* **PROBLEM**
Below are the entries to work from; restate word for word the portion that opens with the line containing "result (Z +" and closes with the line containing "let? below := caught", keeping both.

--- START ---

(** [_release_stuck_fetch]: whether the fetch is counted as abandoned. *)
Definition release_stuck_fetch (marker : string) (grace : Z) (h : os_history) : bool * os_history :=
  if psutil_imports then
    let '(chromium, driver) := @launch_tree_parts (table h) marker in
    let '(_, h) := kill_and_wait chromium h in
    let h := (h ++ [JoinFor grace])%list in
    if still_running h then let '(_, h) := kill_and_wait driver h in (true, h) else (false, h)
  else let '(dead, h) := kill_launch_processes marker h in (negb dead, h).

Lemma chromium_not_driver (T : ProcTable) marker p :
  p ∈ (launch_tree_parts marker).1 → p ∉ (launch_tree_parts marker).2.
Proof.
  unfold launch_tree_parts. destruct self_children as [candidates |]; [| set_solver]. cbn.
  rewrite (elem_of_foldl_put _ _ _ _ _ (elem_of_add_side _)). set_solver.
Qed.

(** The signals that killing these processes takes. *)
Definition kills (procs : list Z) : os_history :=
  match procs with [] => [] | _ => [KillAll procs] end.

Lemma kill_and_wait_trace procs h : (kill_and_wait procs h).2 = (h ++ kills procs)%list.
Proof. destruct procs; [by rewrite app_nil_r | done]. Qed.

(** a stuck fetch's Chromium side is killed first, which never holds a
    patchright driver; then its thread gets its grace, and only if it still
    runs then is the driver, identified before Chromium died, killed too and
    the fetch counted as abandoned. *)
Theorem driver_killed_after_grace (marker : string) (grace : Z) (h : os_history) :
  psutil_imports = true →
  let '(chromium, driver) := @launch_tree_parts (table h) marker in
  let waited := (h ++ kills chromium ++ [JoinFor grace])%list in
  (∀ p, p ∈ chromium → p ∉ driver)
  ∧ release_stuck_fetch marker grace h
    = if still_running waited then (true, waited ++ kills driver)%list else (false, waited).
Proof.
  intros Hp. unfold release_stuck_fetch. rewrite Hp.
  pose proof (chromium_not_driver (table h) marker) as Hdis.
  destruct (launch_tree_parts marker) as [chromium driver]. split; [exact Hdis |].
  pose proof (kill_and_wait_trace chromium h) as Hk. destruct (kill_and_wait chromium h) as [dead h1].
  cbn in Hk. subst h1. rewrite <- app_assoc.
  destruct (still_running _); [| done].
  pose proof (kill_and_wait_trace driver (h ++ kills chromium ++ [JoinFor grace])%list) as Hk.
  destruct (kill_and_wait driver _) as [dead' h2]. cbn in Hk. by subst h2.
Qed.
End Release.

(** A driver (2) with the marked Chromium (3), its renderer (4), and another
    fetch's Chromium (7). *)
Definition demo_table : ProcTable :=
  {| self_children := Some [2; 3; 4; 7];
     children := λ p, Some (if p =? 2 then [3; 4] else if p =? 3 then [4] else []);
     parent := λ p, Some (if p =? 3 then Some 2 else if p =? 4 then Some 3 else Some 1);
     cmdline := λ p, Some (if p =? 2 then ["node"; "run-driver"]
                           else if p =? 3 then ["chrome"; "--autolycos-launch-id=ab"]
                           else ["chrome"]) |}.
(* ===== verification/Camoufox.v ===== *)
(** The camoufox tier ([autolycos/adapters/camoufox.py]): the preferences its
    Firefox is given, the checks of the install, the settling loop, the cycle
    of one fetch and its processes.  Its watchdog is in [Watchdog.v].

    Firefox and its driver library are the type class [FirefoxDriver], the
    installed package and the file system the type class [Install].  Text is
    Latin-1; times are whole microseconds. *)

From S2P Require Import Prelude Domain Trace Safety Urls Egress Text Browser.

Local Notation M := Prelude.M.

(** * Preferences *)

Inductive pref := PBool (b : bool) | PInt (n : Z) | PStr (s : string).

Definition FROZEN_FIREFOX_PREFS : list (string * pref) :=
  [("network.proxy.allow_hijacking_localhost", PBool true);
   ("network.proxy.no_proxies_on", PStr "");
   ("network.proxy.failover_direct", PBool false);
   ("network.proxy.allow_bypass", PBool false);
   ("network.trr.mode", PInt 5);
   ("network.dns.disablePrefetch", PBool true);
   ("network.dns.disablePrefetchFromHTTPS", PBool true);
   ("network.prefetch-next", PBool false);
   ("network.predictor.enabled", PBool false);
   ("network.predictor.enable-prefetch", PBool false);
   ("network.http.speculative-parallel-limit", PInt 0);
   ("browser.urlbar.speculativeConnect.enabled", PBool false);
   ("browser.places.speculativeConnect.enabled", PBool false);
   ("media.peerconnection.enabled", PBool false);
   ("network.http.http3.enable", PBool false);
   ("dom.serviceWorkers.enabled", PBool false);
   ("dom.push.enabled", PBool false);
   ("dom.push.connection.enabled", PBool false);
   ("network.captive-portal-service.enabled", PBool false);
   ("network.connectivity-service.enabled", PBool false);
   ("captivedetect.canonicalURL", PStr "");
   ("browser.safebrowsing.malware.enabled", PBool false);
   ("browser.safebrowsing.phishing.enabled", PBool false);
   ("browser.safebrowsing.blockedURIs.enabled", PBool false);
   ("browser.safebrowsing.downloads.enabled", PBool false);
   ("browser.safebrowsing.downloads.remote.enabled", PBool false);
   ("browser.safebrowsing.provider.google.updateURL", PStr "");
   ("browser.safebrowsing.provider.google.gethashURL", PStr "");
   ("browser.safebrowsing.provider.google4.updateURL", PStr "");
   ("browser.safebrowsing.provider.google4.gethashURL", PStr "");
   ("browser.safebrowsing.provider.mozilla.updateURL", PStr "");
   ("browser.safebrowsing.provider.mozilla.gethashURL", PStr "");
   ("app.update.auto", PBool false);
   ("app.update.checkInstallTime", PBool false);
   ("extensions.update.enabled", PBool false);
   ("extensions.update.autoUpdateDefault", PBool false);
   ("extensions.getAddons.cache.enabled", PBool false);
   ("extensions.systemAddon.update.enabled", PBool false);
   ("extensions.blocklist.enabled", PBool false);
   ("media.gmp-manager.url", PStr "");
   ("media.gmp-gmpopenh264.enabled", PBool false);
   ("media.gmp-widevinecdm.enabled", PBool false);
   ("browser.region.update.enabled", PBool false);
   ("browser.region.network.url", PStr "");
   ("toolkit.telemetry.enabled", PBool false);
   ("toolkit.telemetry.unified", PBool false);
   ("toolkit.telemetry.archive.enabled", PBool false);
   ("toolkit.telemetry.server", PStr "");
   ("toolkit.telemetry.newProfilePing.enabled", PBool false);
   ("toolkit.telemetry.shutdownPingSender.enabled", PBool false);
   ("toolkit.telemetry.firstShutdownPing.enabled", PBool false);
   ("toolkit.telemetry.updatePing.enabled", PBool false);
   ("toolkit.telemetry.bhrPing.enabled", PBool false);
   ("datareporting.healthreport.uploadEnabled", PBool false);
   ("datareporting.policy.dataSubmissionEnabled", PBool false);
   ("app.normandy.enabled", PBool false);
   ("app.normandy.api_url", PStr "");
   ("app.shield.optoutstudies.enabled", PBool false);
   ("breakpad.reportURL", PStr "");
   ("browser.tabs.crashReporting.sendReport", PBool false);
   ("browser.newtabpage.activity-stream.feeds.telemetry", PBool false);
   ("browser.newtabpage.activity-stream.telemetry", PBool false);
   ("geo.enabled", PBool false);
   ("geo.provider.network.url", PStr "");
   ("services.settings.server", PStr "");
   ("network.webtransport.enabled", PBool false);
   ("devtools.debugger.remote-enabled", PBool false);
   ("browser.safebrowsing.passwords.enabled", PBool false);
   ("app.update.enabled", PBool false);
   ("app.update.service.enabled", PBool false);
   ("media.gmp-manager.updateEnabled", PBool false);
   ("dom.push.serverURL", PStr "");
   ("security.OCSP.enabled", PInt 0);
   ("security.ssl.enable_ocsp_stapling", PBool true)].

(** [merged_firefox_prefs]: the dictionary, in its order. *)
Definition merged_firefox_prefs (caller_prefs : list (string * pref)) : list (string * pref) :=
  foldl (λ d kv, od_set kv.1 kv.2 d)
    (filter (λ kv, String.prefix "security.sandbox." kv.1 = false) caller_prefs) FROZEN_FIREFOX_PREFS.

(** * The install *)

Definition str_isdigit (s : list ascii) : bool :=
  negb (bool_decide (s = [])) && forallb latin1_digit s.

(** One component of a build: a number, or the first letter below all numbers. *)
Definition build_part (x : list ascii) : result Z :=
  if str_isdigit x then int_of x
  else match x with
       | c :: _ => Ok (code c - 1024)
       | [] => raise IndexError "string index out of range"
       end.

(** The number of times [c] occurs. *)
Definition count_char (c : ascii) (s : list ascii) : nat := length (filter (λ x, x = c) s).

(** [_build_key]; [[0] * n] is empty for a negative [n]. *)
Definition build_key (build : string) : result (list Z) :=
  let? parts := rmap build_part (fields_of "."%char (chars build)) in
  Ok (parts ++ replicate (5 - count_char "."%char (chars build)) 0)%list.

Definition semver (version : string) : result (list Z) :=
  let? parts := rmap (λ p, if str_isdigit p then int_of p else Ok 0)
                  (fields_of "."%char (chars version)) in
  Ok (parts ++ replicate (3 - length parts) 0)%list.

(** Order of tuples of integers. *)
Fixpoint tuple_lt (a b : list Z) : bool :=
  match a, b with
  | _, [] => false
  | [], _ :: _ => true
  | x :: a, y :: b => (x <? y) || ((x =? y) && tuple_lt a b)
  end.

(** The installed packages and the file system, as far as they are asked. *)
Class Install := {
  module_installed : string → bool;               (* find_spec(name) is not None *)
  executable : string → bool;                     (* isfile and access X_OK *)
  installed_version : string → result (string * string);
  (* CONSTRAINTS.MIN_VERSION, PLAYWRIGHT_BROWSER_FLOORS, playwright's version *)
  constraints : result (string * list (list Z * string) * string);
}.

Inductive NotReady := not_ready (problem : string).

Section Ready.
Context `{Install}.

(** The loop of [_package_browser_floor]. *)
Fixpoint raise_floor (playwright : list Z) (floors : list (list Z * string)) (floor : string)
    : result string :=
  match floors with
  | [] => Ok floor
  | (required, build) :: floors =>
      if tuple_lt playwright required then raise_floor playwright floors floor
      else
        let? kf := build_key floor in
        let? kb := build_key build in
        raise_floor playwright floors (if tuple_lt kf kb then build else floor)
  end.

Definition package_browser_floor : result string :=
  let? (min_floors, version) := constraints in
  let? playwright := semver version in
  raise_floor playwright min_floors.2 min_floors.1.

(** [except Exception]: [Some] problem. *)
Definition caught {A} (r : result A) (handled : exc → bool) (problem : string)
    : result (A + NotReady) :=
  match r with
  | Ok a => Ok (inl a)
  | Raise e => if handled e.(exn_class) then Ok (inr (not_ready problem)) else Raise e
  end.

Definition unreadable (c : exc) : bool :=
  is_a c OSError || is_a c ValueError || is_a c KeyError || is_a c TypeError.

(** [_ready_firefox_major]; [inr] is the exception [_NotReady]. *)
Definition ready_firefox_major (executable_path expected_version : string)
    : result (Z + NotReady) :=
  match list_find (λ m, module_installed m = false) ["camoufox"; "playwright"; "psutil"] with
  | Some (_, m) => Ok (inr (not_ready ("python module " +:+ m +:+ " is not installed")))
  | None =>
      if negb (executable executable_path)
      then Ok (inr (not_ready ("no executable Camoufox binary at " +:+ executable_path)))
      else
        let? found := caught (installed_version executable_path) unreadable
                        ("unreadable version.json beside " +:+ executable_path) in
        match found with
        | inr p => Ok (inr p)
        | inl (version, build) =>
            let installed := version +:+ "-" +:+ build in
            if negb (bool_decide (installed = expected_version))
            then Ok (inr (not_ready ("installed Camoufox build " +:+ installed
                                     +:+ " differs from the expected " +:+ expected_version)))
            else
              let '(major, _, _) := partition "."%char (chars version) in
              if negb (str_isdigit major)
              then Ok (inr (not_ready ("unparseable Firefox version " +:+ version)))
              else
                let? below := caught (let? floor := package_browser_floor in
                                      let? kb := build_key build in
                                      let? kf := build_key floor in
                                      Ok (tuple_lt kb kf)) is_Exception
                                "cannot determine the browser build floor" in
                match below with
                | inr p => Ok (inr p)
                | inl true => Ok (inr (not_ready "installed Camoufox build is below the floor"))
                | inl false => let? n := int_of major in Ok (inl n)
                end
        end
  end.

--- END ---

* **OUTPUT OF THE TASK**
    : result (Z + NotReady) :=
  match list_find (λ m, module_installed m = false) ["camoufox"; "playwright"; "psutil"] with
  | Some (_, m) => Ok (inr (not_ready ("python module " +:+ m +:+ " is not installed")))
  | None =>
      if negb (executable executable_path)
      then Ok (inr (not_ready ("no executable Camoufox binary at " +:+ executable_path)))
      else
        let? found := caught (installed_version executable_path) unreadable
                        ("unreadable version.json beside " +:+ executable_path) in
        match found with
        | inr p => Ok (inr p)
        | inl (version, build) =>
            let installed := version +:+ "-" +:+ build in
            if negb (bool_decide (installed = expected_version))
            then Ok (inr (not_ready ("installed Camoufox build " +:+ installed
                                     +:+ " differs from the expected " +:+ expected_version)))
            else
              let '(major, _, _) := partition "."%char (chars version) in
              if negb (str_isdigit major)
              then Ok (inr (not_ready ("unparseable Firefox version " +:+ version)))
              else
                let? below := caught (let? floor := package_browser_floor in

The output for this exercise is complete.